### What is required
Set down, unchanged, the line with "fun m => (Ok (default" and everything after it through the last line of the data.

### Entries shown
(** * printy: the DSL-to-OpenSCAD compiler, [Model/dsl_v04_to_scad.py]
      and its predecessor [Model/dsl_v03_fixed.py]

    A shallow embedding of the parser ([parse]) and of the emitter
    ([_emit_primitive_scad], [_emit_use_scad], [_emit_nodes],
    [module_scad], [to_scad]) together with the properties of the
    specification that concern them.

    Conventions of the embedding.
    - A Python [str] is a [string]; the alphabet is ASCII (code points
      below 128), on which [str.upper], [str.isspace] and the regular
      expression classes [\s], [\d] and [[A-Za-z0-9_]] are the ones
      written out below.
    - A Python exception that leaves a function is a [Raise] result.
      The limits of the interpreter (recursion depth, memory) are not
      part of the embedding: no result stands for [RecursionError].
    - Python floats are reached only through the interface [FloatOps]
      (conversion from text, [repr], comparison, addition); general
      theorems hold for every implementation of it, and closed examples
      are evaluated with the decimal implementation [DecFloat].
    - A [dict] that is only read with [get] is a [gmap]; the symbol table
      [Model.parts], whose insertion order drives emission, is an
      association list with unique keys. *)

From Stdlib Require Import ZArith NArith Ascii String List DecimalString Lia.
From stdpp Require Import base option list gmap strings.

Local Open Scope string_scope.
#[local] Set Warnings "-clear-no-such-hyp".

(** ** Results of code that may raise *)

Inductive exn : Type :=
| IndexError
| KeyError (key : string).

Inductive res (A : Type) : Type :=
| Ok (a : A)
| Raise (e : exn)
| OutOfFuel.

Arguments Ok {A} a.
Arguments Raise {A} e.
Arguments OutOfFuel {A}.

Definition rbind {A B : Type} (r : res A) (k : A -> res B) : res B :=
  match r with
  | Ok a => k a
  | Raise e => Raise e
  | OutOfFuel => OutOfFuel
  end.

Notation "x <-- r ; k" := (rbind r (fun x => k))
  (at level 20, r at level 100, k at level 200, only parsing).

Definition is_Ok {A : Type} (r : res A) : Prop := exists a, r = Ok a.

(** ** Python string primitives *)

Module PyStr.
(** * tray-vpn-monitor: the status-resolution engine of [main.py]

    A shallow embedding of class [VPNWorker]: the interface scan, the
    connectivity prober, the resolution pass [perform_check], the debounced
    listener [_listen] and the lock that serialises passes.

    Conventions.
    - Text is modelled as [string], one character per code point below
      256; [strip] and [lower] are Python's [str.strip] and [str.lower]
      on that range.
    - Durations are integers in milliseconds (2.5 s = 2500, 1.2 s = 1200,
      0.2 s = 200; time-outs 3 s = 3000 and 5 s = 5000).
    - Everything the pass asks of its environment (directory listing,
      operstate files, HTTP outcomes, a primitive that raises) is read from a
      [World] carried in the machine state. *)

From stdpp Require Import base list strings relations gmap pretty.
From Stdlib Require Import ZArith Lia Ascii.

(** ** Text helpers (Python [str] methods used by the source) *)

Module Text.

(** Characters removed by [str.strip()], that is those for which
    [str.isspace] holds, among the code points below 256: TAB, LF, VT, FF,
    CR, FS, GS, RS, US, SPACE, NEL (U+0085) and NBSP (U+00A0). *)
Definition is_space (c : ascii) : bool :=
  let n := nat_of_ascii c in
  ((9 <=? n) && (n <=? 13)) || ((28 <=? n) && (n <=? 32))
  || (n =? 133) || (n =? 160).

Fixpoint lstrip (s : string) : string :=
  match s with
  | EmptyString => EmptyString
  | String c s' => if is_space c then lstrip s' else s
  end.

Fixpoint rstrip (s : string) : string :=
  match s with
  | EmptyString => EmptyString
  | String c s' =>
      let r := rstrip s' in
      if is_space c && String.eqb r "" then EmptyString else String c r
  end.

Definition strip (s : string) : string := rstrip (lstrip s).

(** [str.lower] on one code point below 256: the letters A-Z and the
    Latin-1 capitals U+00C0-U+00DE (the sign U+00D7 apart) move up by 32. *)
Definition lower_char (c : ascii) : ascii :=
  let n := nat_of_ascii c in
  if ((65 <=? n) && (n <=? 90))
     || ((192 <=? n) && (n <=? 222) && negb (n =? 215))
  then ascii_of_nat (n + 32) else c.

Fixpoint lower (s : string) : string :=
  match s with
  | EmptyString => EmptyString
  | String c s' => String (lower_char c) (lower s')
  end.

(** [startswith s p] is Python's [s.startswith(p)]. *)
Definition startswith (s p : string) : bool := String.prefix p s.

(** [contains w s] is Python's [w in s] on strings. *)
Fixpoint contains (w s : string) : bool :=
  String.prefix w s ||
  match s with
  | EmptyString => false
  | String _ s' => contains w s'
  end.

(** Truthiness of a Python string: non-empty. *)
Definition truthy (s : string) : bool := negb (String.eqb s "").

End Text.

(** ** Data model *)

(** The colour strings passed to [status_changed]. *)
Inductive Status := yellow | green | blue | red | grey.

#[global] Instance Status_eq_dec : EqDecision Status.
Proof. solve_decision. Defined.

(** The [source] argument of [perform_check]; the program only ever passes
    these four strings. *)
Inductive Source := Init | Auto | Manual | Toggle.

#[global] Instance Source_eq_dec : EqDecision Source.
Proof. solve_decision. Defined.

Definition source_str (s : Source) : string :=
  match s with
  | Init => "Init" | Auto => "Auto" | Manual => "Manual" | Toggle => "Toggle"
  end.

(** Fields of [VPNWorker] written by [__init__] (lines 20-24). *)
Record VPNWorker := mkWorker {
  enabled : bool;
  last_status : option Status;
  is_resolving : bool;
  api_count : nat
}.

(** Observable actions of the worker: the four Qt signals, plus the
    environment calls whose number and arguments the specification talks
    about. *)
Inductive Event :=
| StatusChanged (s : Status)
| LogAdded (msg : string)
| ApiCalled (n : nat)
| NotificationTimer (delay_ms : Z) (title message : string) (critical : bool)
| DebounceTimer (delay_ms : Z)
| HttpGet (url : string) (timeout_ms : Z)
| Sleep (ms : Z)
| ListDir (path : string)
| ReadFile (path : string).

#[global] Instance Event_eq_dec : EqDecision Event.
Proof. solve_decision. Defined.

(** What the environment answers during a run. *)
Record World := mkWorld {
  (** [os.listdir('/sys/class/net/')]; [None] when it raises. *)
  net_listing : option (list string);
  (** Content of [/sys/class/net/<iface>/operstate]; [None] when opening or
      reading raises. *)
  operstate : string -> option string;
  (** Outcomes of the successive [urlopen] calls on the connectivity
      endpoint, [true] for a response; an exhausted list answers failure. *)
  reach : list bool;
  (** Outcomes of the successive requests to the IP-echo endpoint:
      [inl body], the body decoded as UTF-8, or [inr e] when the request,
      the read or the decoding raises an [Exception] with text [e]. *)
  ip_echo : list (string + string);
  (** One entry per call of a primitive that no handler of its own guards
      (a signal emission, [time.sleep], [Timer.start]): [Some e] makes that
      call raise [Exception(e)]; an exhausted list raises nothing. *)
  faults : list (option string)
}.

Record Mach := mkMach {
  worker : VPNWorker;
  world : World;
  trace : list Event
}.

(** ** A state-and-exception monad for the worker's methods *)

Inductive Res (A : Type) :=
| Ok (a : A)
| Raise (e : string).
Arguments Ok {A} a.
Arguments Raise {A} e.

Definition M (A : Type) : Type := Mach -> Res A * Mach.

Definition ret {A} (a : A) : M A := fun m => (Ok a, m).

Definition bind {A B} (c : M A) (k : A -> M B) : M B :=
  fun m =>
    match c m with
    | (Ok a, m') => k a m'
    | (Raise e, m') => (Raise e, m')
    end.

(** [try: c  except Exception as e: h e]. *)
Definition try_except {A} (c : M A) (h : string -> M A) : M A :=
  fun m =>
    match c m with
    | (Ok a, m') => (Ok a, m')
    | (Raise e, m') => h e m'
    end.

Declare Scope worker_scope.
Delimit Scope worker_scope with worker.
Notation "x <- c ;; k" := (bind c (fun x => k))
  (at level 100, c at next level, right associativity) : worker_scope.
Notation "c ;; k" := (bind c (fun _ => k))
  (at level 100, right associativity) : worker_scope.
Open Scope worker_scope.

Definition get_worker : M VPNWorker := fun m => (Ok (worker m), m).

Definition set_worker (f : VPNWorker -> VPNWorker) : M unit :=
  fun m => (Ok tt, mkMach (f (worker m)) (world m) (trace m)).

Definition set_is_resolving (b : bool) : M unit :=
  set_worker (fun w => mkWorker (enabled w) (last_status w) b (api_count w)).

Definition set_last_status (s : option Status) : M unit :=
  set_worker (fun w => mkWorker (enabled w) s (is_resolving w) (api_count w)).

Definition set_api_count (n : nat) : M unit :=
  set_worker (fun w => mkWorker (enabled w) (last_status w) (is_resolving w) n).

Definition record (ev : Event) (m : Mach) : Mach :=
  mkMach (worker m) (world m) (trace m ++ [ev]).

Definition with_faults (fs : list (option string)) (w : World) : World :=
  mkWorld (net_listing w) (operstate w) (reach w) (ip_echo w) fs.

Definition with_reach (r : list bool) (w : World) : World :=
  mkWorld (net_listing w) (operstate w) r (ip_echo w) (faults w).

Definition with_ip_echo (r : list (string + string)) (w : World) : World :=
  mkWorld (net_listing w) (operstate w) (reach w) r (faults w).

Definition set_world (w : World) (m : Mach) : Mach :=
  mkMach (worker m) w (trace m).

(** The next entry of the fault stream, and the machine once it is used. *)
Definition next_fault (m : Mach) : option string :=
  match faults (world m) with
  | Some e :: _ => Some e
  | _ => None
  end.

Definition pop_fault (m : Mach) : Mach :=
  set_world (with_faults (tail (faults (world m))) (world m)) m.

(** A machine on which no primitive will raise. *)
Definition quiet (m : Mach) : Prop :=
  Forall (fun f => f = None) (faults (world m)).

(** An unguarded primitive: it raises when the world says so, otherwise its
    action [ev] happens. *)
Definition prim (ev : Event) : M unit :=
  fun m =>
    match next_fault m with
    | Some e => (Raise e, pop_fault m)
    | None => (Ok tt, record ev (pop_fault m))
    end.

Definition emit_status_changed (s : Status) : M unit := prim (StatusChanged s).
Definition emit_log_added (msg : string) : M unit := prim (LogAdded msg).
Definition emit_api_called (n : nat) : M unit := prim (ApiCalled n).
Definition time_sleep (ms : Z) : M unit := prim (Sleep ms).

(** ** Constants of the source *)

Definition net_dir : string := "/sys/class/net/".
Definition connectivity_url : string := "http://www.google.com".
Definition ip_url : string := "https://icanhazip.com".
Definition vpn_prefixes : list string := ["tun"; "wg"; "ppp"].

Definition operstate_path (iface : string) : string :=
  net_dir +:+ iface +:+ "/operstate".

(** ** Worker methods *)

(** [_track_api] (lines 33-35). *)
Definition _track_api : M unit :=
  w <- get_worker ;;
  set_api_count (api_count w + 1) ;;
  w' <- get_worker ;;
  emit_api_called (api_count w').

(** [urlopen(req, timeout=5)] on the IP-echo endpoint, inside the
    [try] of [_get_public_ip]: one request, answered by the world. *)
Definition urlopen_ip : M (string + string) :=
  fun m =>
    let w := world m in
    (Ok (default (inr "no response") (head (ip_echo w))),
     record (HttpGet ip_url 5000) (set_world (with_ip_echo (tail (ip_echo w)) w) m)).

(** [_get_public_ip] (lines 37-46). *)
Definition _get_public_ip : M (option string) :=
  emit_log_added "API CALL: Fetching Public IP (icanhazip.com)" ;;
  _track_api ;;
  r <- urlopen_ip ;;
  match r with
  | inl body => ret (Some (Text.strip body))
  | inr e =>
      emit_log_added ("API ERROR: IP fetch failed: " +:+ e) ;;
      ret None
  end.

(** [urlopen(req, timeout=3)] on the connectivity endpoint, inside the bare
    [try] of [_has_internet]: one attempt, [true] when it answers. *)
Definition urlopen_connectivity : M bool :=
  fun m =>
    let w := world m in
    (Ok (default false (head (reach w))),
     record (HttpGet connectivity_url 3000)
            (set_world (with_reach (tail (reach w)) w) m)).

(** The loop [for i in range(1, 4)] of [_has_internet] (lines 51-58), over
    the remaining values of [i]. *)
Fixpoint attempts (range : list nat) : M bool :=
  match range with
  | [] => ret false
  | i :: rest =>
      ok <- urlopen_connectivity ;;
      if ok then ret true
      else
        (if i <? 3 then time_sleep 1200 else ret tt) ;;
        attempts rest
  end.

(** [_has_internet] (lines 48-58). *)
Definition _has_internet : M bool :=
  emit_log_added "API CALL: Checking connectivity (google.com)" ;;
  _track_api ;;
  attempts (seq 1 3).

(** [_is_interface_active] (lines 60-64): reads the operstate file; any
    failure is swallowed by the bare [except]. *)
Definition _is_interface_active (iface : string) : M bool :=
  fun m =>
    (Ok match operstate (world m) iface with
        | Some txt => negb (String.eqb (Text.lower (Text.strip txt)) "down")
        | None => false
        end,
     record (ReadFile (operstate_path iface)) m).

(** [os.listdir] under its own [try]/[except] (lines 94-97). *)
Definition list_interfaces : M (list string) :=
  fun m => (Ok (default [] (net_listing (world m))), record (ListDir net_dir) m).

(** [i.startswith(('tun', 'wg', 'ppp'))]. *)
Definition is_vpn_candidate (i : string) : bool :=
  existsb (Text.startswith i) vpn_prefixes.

### Output for this exercise
  fun m => (Ok (default [] (net_listing (world m))), record (ListDir net_dir) m).

(** [i.startswith(('tun', 'wg', 'ppp'))]. *)
Definition is_vpn_candidate (i : string) : bool :=
  existsb (Text.startswith i) vpn_prefixes.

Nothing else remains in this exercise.